Start with the first line of the data and end with the line that holds "(** One round of the loop. *)"; write out each one exactly.
*** RECORDS FOR THE TASK ***
(** The history handed to the factory: [currentHistory] after the
    [if (!effectiveSessionId)] that follows
    [optimisticMessages = [...messages, userMessage]]. *)
Definition currentHistory (activeSessionId : option string)
    (messages : list Message) (userMessage : Message) : list Message :=
  let optimisticMessages := messages ++ [userMessage] in
  if negb (opt_str_truthy activeSessionId) then [userMessage]
  else optimisticMessages.

Record StreamState := mkStreamState {
  streamedContent : string;
  finalGrounding : option GroundingMetadata
}.

(** [let streamedContent = ''; let finalGrounding;] *)
Definition start : StreamState :=
  {| streamedContent := ""; finalGrounding := None |}.

(** One round of the loop. *)
Definition receive (st : StreamState) (chunk : AIProviderFactory.TaggedChunk)
  : StreamState :=
  {| streamedContent :=
       String.append (streamedContent st) (AIProviderFactory.chunk_text chunk);
     finalGrounding :=
       match AIProviderFactory.chunk_grounding chunk with
       | Some g => Some g
       | None => finalGrounding st
       end |}.

(** The accumulators after the chunks received so far. *)
Definition consume (chunks : list AIProviderFactory.TaggedChunk) : StreamState :=
  fold_left receive chunks start.

End ChatArea.

(** ** Executions of a credential pool *)

(** The result of [n] consecutive [getNextKey()] calls. *)
Fixpoint getNextKey_n (Date_now : nat -> Z) (n : nat) (this : ApiKeyRotation.t)
    (tick : nat) : list (completion (option string)) * ApiKeyRotation.t * nat :=
  match n with
  | O => ([], this, tick)
  | S n' =>
      let '(r, this1, tick1) := ApiKeyRotation.getNextKey Date_now this tick in
      let '(rs, this2, tick2) := getNextKey_n Date_now n' this1 tick1 in
      (r :: rs, this2, tick2)
  end.

(** The calls a client can make on a pool. *)
Inductive pool_call :=
| GetNextKey
| MarkKeyFailed (key : option string)
| ResetKey (idx : nat).

Definition run_call (Date_now : nat -> Z) (c : pool_call)
    (st : ApiKeyRotation.t * nat) : ApiKeyRotation.t * nat :=
  match c with
  | GetNextKey =>
      let '(_, this', tick') := ApiKeyRotation.getNextKey Date_now st.1 st.2 in
      (this', tick')
  | MarkKeyFailed key =>
      let '(_, this', tick') := ApiKeyRotation.markKeyFailed Date_now key st.1 st.2 in
      (this', tick')
  | ResetKey idx => (ApiKeyRotation.resetKey idx st.1, st.2)
  end.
*** End of RECORDS FOR THE TASK ***
= SOLUTION FOR THIS PROBLEM =
(** The history handed to the factory: [currentHistory] after the
    [if (!effectiveSessionId)] that follows
    [optimisticMessages = [...messages, userMessage]]. *)
Definition currentHistory (activeSessionId : option string)
    (messages : list Message) (userMessage : Message) : list Message :=
  let optimisticMessages := messages ++ [userMessage] in
  if negb (opt_str_truthy activeSessionId) then [userMessage]
  else optimisticMessages.

Record StreamState := mkStreamState {
  streamedContent : string;
  finalGrounding : option GroundingMetadata
}.

(** [let streamedContent = ''; let finalGrounding;] *)
Definition start : StreamState :=
  {| streamedContent := ""; finalGrounding := None |}.

(** One round of the loop. *)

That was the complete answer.